Having requested a peremptory instruction at the close of the testimony, appellant presents one assignment of error; namely, that the trial court erred in overruling his motion for an instructed verdict.
We are of the opinion that, when a plea of privilege is before a trial court, nothing is involved at the hearing thereon except the issue of venue. It is definitely established that on the question of venue the only issues to be heard are those which affect the venue. In some instances this requires two trials involving the actual merits of the controversy. The instant case is such. But the fact remains that the only issues of fact before the trial court are those which bear upon the venue. Mr. Justice Speer, of this court, in an able opinion in the case of James Cornell et al. v. Vivian L. Alderdice, 97 S.W.2d 387 (not yet published [in State report]), reviews the authorities.
Appellant in the instant suit contends that Mrs. Lawrence, having joined her husband pro forma in her petition, has presented a petition which is bad as against a general demurrer, and the contention is made that, if Mrs. Lawrence could not recover a judgment upon such a petition, when the cause is tried on its merits she could not make out a prima facie case sufficient to establish venue. We are unable to see any merit in this contention.

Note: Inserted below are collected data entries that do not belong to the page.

(** C8, as stated, fails at -180 degrees, which stays -180 and so is
    not above -180. *)
Lemma half_open_interval_counterexample :
  exists a' : R,
    normalizeAngle (or_default (Some (Fin (-180))) 0) = Returns (Fin a')
    /\ ~ (-180 < a' <= 180)%R.
Proof.
  exists (-180)%R. rewrite or_default_fin_angle.
  split; [apply normalizeAngle_in_range; lra | lra].
Qed.

(** C9.  On every polygon with finite coordinates (of three points and
    more, and of fewer), over real arithmetic, [calculatePolygonArea] of
    the reversed point list and of the list rotated about its centroid by
    any angle equals [calculatePolygonArea] of the list itself. *)
Theorem polygon_area_reversal_and_rotation (pts : list rpoint) (a : R) :
  calculatePolygonArea (fin_points (rev pts)) = calculatePolygonArea (fin_points pts)
  /\ calculatePolygonArea (rotatePoints (fin_points pts) (Fin a))
     = calculatePolygonArea (fin_points pts).
Proof.
  split.
  - rewrite !calculatePolygonArea_fin, shoelace_rev, Rabs_Ropp. reflexivity.
  - destruct (rotatePoints_fin pts a) as [c ->].
    rewrite !calculatePolygonArea_fin, shoelace_rotate; [reflexivity |].
    pose proof (sin2_cos2 (a * PI / 180)) as H. unfold Rsqr in H. lra.
Qed.
(** The inputs the handler was called with, in order. *)
Fixpoint invocations (tr : list event) : list value :=
  match tr with
  | [] => []
  | Invoke x :: rest => x :: invocations rest
  | _ :: rest => invocations rest
  end.

(** The registration requests sent, in order. *)
Fixpoint posts (tr : list event) : list string :=
  match tr with
  | [] => []
  | HttpPost url _ _ :: rest => url :: posts rest
  | _ :: rest => posts rest
  end.

Definition is_listen (e : event) : bool :=
  match e with
  | Listen _ _ => true
  | _ => false
  end.

Definition is_exit (e : event) : bool :=
  match e with
  | ProcessExit _ => true
  | _ => false
  end.

(** [obj.k] is an own property of the object [obj]. *)
Definition has_field (obj : value) (k : string) : bool :=
  match obj with
  | VObj fields =>
      match JS.lookup k fields with
      | Some _ => true
      | None => false
      end
  | _ => false
  end.

(** [obj.k] can be read and is truthy. *)
Definition field_truthy (obj : value) (k : string) : bool :=
  match JS.get_prop obj k with
  | Normal x => JS.truthy x
  | _ => false
  end.
(** * Wikitext serializer (mediawiki.WikitextSerializer.js): a shallow embedding

    The serializer of [src/js/api/ParserService.js] is embedded function by
    function.  JavaScript strings are [string]s whose characters stand for
    code units below 256; mutable serializer state is threaded explicitly;
    a thrown exception is the [None] of an [option]; the DOM is a store of
    nodes addressed by index, so that aliasing and in-place mutation of the
    tree are visible.  The DOM-based functions are computations on the
    store and the state whose outcome is a result, an exception, or the
    end of the fuel that bounds their recursion.  Code of other modules of the repository that is not
    part of the source tree (Util, DOMUtils, the PEG tokenizer, the token
    classes) enters through the class [Lib]. *)

From stdpp Require Import base option list gmap strings.
From Stdlib Require Import ZArith Ascii Lia.

Open Scope Z_scope.

(** ** JavaScript strings and the regular expressions of the source *)

Module JS.

Definition chr (n : nat) : ascii := ascii_of_nat n.

Definition LF : ascii := chr 10.
Definition CR : ascii := chr 13.
Definition TAB : ascii := chr 9.
Definition SP : ascii := chr 32.
Definition DQUOTE : ascii := chr 34.

Definition NL : string := String LF "".
Definition QUOT : string := String DQUOTE "".

Definition ch (a b : ascii) : bool := bool_decide (a = b).

(** [\s] on code units below 256. *)
Definition is_space (c : ascii) : bool :=
  ch c TAB || ch c LF || ch c (chr 11) || ch c (chr 12) || ch c CR
  || ch c SP || ch c (chr 160).

(** Line terminators: what [.] does not match. *)
Definition is_lt (c : ascii) : bool := ch c LF || ch c CR.

(** [\w] *)
Definition is_word (c : ascii) : bool :=
  let n := nat_of_ascii c in
  ((48 <=? n) && (n <=? 57) || (65 <=? n) && (n <=? 90)
   || (97 <=? n) && (n <=? 122) || (n =? 95))%nat.

Definition is_lower (c : ascii) : bool :=
  let n := nat_of_ascii c in ((97 <=? n) && (n <=? 122))%nat.

Definition truthy (s : option string) : bool :=
  match s with Some (String _ _) => true | _ => false end.

(** [a || b] on possibly-undefined strings. *)
Definition or_else (a : option string) (b : string) : string :=
  match a with Some (String c s) => String c s | _ => b end.

Definition or_opt (a b : option string) : option string :=
  if truthy a then a else b.

Fixpoint startsWith (p s : string) : bool :=
  match p, s with
  | EmptyString, _ => true
  | String a p', String b s' => ch a b && startsWith p' s'
  | String _ _, EmptyString => false
  end.

(** [s] contains [p] as a substring. *)
Fixpoint includes (p s : string) : bool :=
  startsWith p s ||
  match s with
  | EmptyString => false
  | String _ s' => includes p s'
  end.

Fixpoint exists_char (f : ascii -> bool) (s : string) : bool :=
  match s with
  | EmptyString => false
  | String c s' => f c || exists_char f s'
  end.

Fixpoint forall_char (f : ascii -> bool) (s : string) : bool :=
  match s with
  | EmptyString => true
  | String c s' => f c && forall_char f s'
  end.

(** Membership in a character class written as the string of its members. *)
Definition in_set (set : string) (c : ascii) : bool := exists_char (ch c) set.

Definition first_char (s : string) : option ascii :=
  match s with EmptyString => None | String c _ => Some c end.

Fixpoint last_char (s : string) : option ascii :=
  match s with
  | EmptyString => None
  | String c EmptyString => Some c
  | String _ s' => last_char s'
  end.

Definition first_is (f : ascii -> bool) (s : string) : bool :=
  match s with String c _ => f c | EmptyString => false end.

Definition last_is (f : ascii -> bool) (s : string) : bool :=
  match last_char s with Some c => f c | None => false end.

Fixpoint endsWith (p s : string) : bool :=
  bool_decide (s = p) ||
  match s with
  | EmptyString => false
  | String _ s' => endsWith p s'
  end.

Fixpoint drop (n : nat) (s : string) : string :=
  match n, s with
  | O, _ => s
  | S n', String _ s' => drop n' s'
  | S _, EmptyString => EmptyString
  end.

Fixpoint take (n : nat) (s : string) : string :=
  match n, s with
  | S n', String c s' => String c (take n' s')
  | _, _ => EmptyString
  end.

Definition clamp (len : nat) (i : Z) : nat :=
  if i <? 0 then O else Nat.min (Z.to_nat i) len.

(** [s.substring(i1, i2)]: both indices are clamped to [0, length] and
    swapped when out of order. *)
Definition substring (s : string) (i1 i2 : Z) : string :=
  let a := clamp (String.length s) i1 in
  let b := clamp (String.length s) i2 in
  let lo := Nat.min a b in
  let hi := Nat.max a b in
  take (hi - lo) (drop lo s).

(** [s.substr(-n)]: the last [n] code units. *)
Definition substr_last (n : nat) (s : string) : string :=
  drop (String.length s - n) s.

(** [s.substr(0, n)] and [s.substr(n)]. *)
Definition substr_head (n : nat) (s : string) : string := take n s.
Definition substr_from (n : nat) (s : string) : string := drop n s.

(** [s.replace(/c/g, r)] for a one-character pattern. *)
Fixpoint replace_char (c : ascii) (r : string) (s : string) : string :=
  match s with
  | EmptyString => EmptyString
  | String a s' =>
      if ch a c then r +:+ replace_char c r s'
      else String a (replace_char c r s')
  end.

(** [/\n/g -> ''] *)
Definition strip_newlines (s : string) : string := replace_char LF "" s.

(** [/\n$/], [/\n/], [/[\r\n]$/] *)
Definition ends_nl (s : string) : bool := last_is (fun c => ch c LF) s.
Definition has_nl (s : string) : bool := exists_char (fun c => ch c LF) s.
Definition ends_crlf (s : string) : bool := last_is is_lt s.

(** [/^[ \t]*\n/] *)
Fixpoint blank_then_nl (s : string) : bool :=
  match s with
  | EmptyString => false
  | String c s' =>
      if ch c LF then true
      else if ch c SP || ch c TAB then blank_then_nl s'
      else false
  end.

(** [/^\s*$/] and [/^\s+$/] *)
Definition all_space (s : string) : bool := forall_char is_space s.
Definition all_space1 (s : string) : bool :=
  match s with EmptyString => false | _ => forall_char is_space s end.

(** [/^(\s|<!--([^\-]|-(?!->))*-->)*$/]: a run of white space and
    comments.  A comment body ends at the first [-->] after its opener,
    so one left-to-right pass decides the match; [skip] counts the
    characters of a delimiter still to be passed. *)
Fixpoint sep_scan (in_comment : bool) (skip : nat) (s : string) : bool :=
  match s with
  | EmptyString => negb in_comment
  | String c s' =>
      match skip with
      | S k => sep_scan in_comment k s'
      | O =>
          if in_comment then
            if startsWith "-->" s then sep_scan false 2 s'
            else sep_scan true 0 s'
          else if is_space c then sep_scan false 0 s'
          else if startsWith "<!--" s then sep_scan true 3 s'
          else false
      end
  end.

Definition is_separator (s : string) : bool := sep_scan false 0 s.

(** [(?:\r?\n)*] anchored at both ends. *)
Fixpoint crlf_run (s : string) : bool :=
  match s with
  | EmptyString => true
  | String c s' =>
      if ch c LF then crlf_run s'
      else if ch c CR then
        match s' with
        | String d s'' => ch d LF && crlf_run s''
        | EmptyString => false
        end
      else false
  end.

So far as the record in this case shows, the trial court has not had before it the original petition, and the controverting plea does not attempt to make the original petition a part of such plea, but the controverting plea is complete within itself and refers to the plaintiffs and is made for the plaintiffs, and contains nothing to indicate that Mr. Lawrence is joined pro forma. In fact, he does not join pro forma in the controverting plea.
As we view this case, appellant is asking this court to pass upon an issue which may be presented by appellant either in Tarrant county, if the plea of privilege is properly overruled and the cause goes to trial on its merits, or in Collin county, if the plea of privilege is sustained and the cause is transferred and goes to trial on its merits in Collin county. This we are not called upon to do, and we hold that the trial court was likewise not called upon to so do.

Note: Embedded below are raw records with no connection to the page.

(** [{ ...defaults, ...options }]. *)
Definition spread (defaults : HttpClientOptions) (options : option PartialOptions)
  : HttpClientOptions :=
  match options with
  | None => defaults
  | Some o => {|
      failedRequestStatusCodes :=
        default (failedRequestStatusCodes defaults) (given_failedRequestStatusCodes o);
      failedRequestTargets :=
        default (failedRequestTargets defaults) (given_failedRequestTargets o)
    |}
  end.

(** *** The event schema, as far as [_createEvent] fills it *)

Record Mechanism : Type := {
  mechanism_type : string;
  mechanism_handled : bool
}.

Record ExceptionValue : Type := {
  exception_type : string;
  exception_value : string;
  exception_mechanism : option Mechanism
}.

Record EventRequest : Type := {
  request_url : string;
  request_method : string;
  request_headers : option JsObj;
  request_cookies : option JsObj
}.

Record ResponseContext : Type := {
  status_code : Z;
  response_headers : option JsObj;
  response_cookies : option JsObj;
  body_size : option JsNumber
}.

Record SentryEvent : Type := {
  message : string;
  exception_values : list ExceptionValue;
  request : EventRequest;
  contexts_response : ResponseContext
}.

(** The argument of [_createEvent]. *)
Module Data.
Record t : Type := {
  url : string;
  method : string;
  status : Z;
  responseHeaders : option JsObj;
  responseCookies : option JsObj;
  requestHeaders : option JsObj;
  requestCookies : option JsObj
}.
End Data.

(** *** The world the integration acts on *)

Inductive HubCall : Type :=
| GetClient
| ShouldSendDefaultPii
| CaptureEvent (event : SentryEvent).

(** Calls that reach the native functions behind the wrappers. *)
Inductive NativeCall : Type :=
| NativeFetch (args : list JsVal)
| NativeOpen (method : string) (rest : list JsVal)
| NativeSetRequestHeader (header value : string) (rest : list JsVal)
| NativeOnloadend (args : list JsVal).

Record World : Type := {
  hub_calls : list HubCall;        (* calls received by the hub, oldest first *)
  logs : list (string * list string); (* logger output: level and arguments *)
  cells : list JsObj;              (* the [headers] object of each [open] call *)
  native : list NativeCall;        (* calls that reached the native functions *)
  unhandled : list Exn             (* rejections of promises nobody listens to *)
}.

(** Effectful code: it transforms the world and returns or throws. *)
Definition M (A : Type) : Type := World -> Completion A * World.

#[global] Instance M_ret : MRet M := fun A a w => (Normal a, w).

#[global] Instance M_bind : MBind M := fun A B f m w =>
  match m w with
  | (Normal a, w') => f a w'
  | (Throw e, w') => (Throw e, w')
  end.

Definition throw {A : Type} (e : Exn) : M A := fun w => (Throw e, w).

Definition lift {A : Type} (c : Completion A) : M A := fun w => (c, w).

(** [try { body } catch (e) { handler }]. *)
Definition try_catch {A : Type} (body : M A) (handler : Exn -> M A) : M A := fun w =>
  match body w with
  | (Normal a, w') => (Normal a, w')
  | (Throw e, w') => handler e w'
  end.

(** The world after further hub calls, and after further logger output. *)
Definition called (calls : list HubCall) (w : World) : World :=
  {| hub_calls := hub_calls w ++ calls; logs := logs w; cells := cells w;
     native := native w; unhandled := unhandled w |}.

Definition logged (entries : list (string * list string)) (w : World) : World :=
  {| hub_calls := hub_calls w; logs := logs w ++ entries; cells := cells w;
     native := native w; unhandled := unhandled w |}.

(** [logger.<level>(...args)]. *)
Definition logger (level : string) (args : list string) : M unit := fun w =>
  (Normal tt, logged [(level, args)] w).

(** *** The hub, as the integration uses it *)

Record Dsn : Type := { host : string }.

Record Client : Type := { getDsn : option Dsn }.

Record Hub : Type := {
  getClient : M (option Client);
  shouldSendDefaultPii : M bool;
  captureEvent : SentryEvent -> M unit
}.

(** The integration instance. [_getCurrentHub] is unset until [setupOnce]
    runs; the hub it returns is taken to be the same on every call. *)
Record HttpClient : Type := {
  _options : HttpClientOptions;
  _getCurrentHub : option Hub
}.

Definition constructor (options : option PartialOptions) : HttpClient := {|
  _options := spread default_options options;
  _getCurrentHub := None
|}.

(** *** Fetch API and XMLHttpRequest, as the integration reads them *)

(** [Headers] is read through [forEach] only: the (key, value) pairs in
    iteration order. *)
Module Request.
Record t : Type := {
  url : string;
  method : string;
  headers : list (string * string)
}.
End Request.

Appellant's general demurrer has not been called to the attention of the trial court, and, if same had been presented to such court before the plea of privilege was urged, appellant would have waived his plea of privilege. A mere want of necessary parties plaintiff could not, in our opinion, affect the issue of proper venue urged by a defendant.
The judgment of the trial court is affirmed.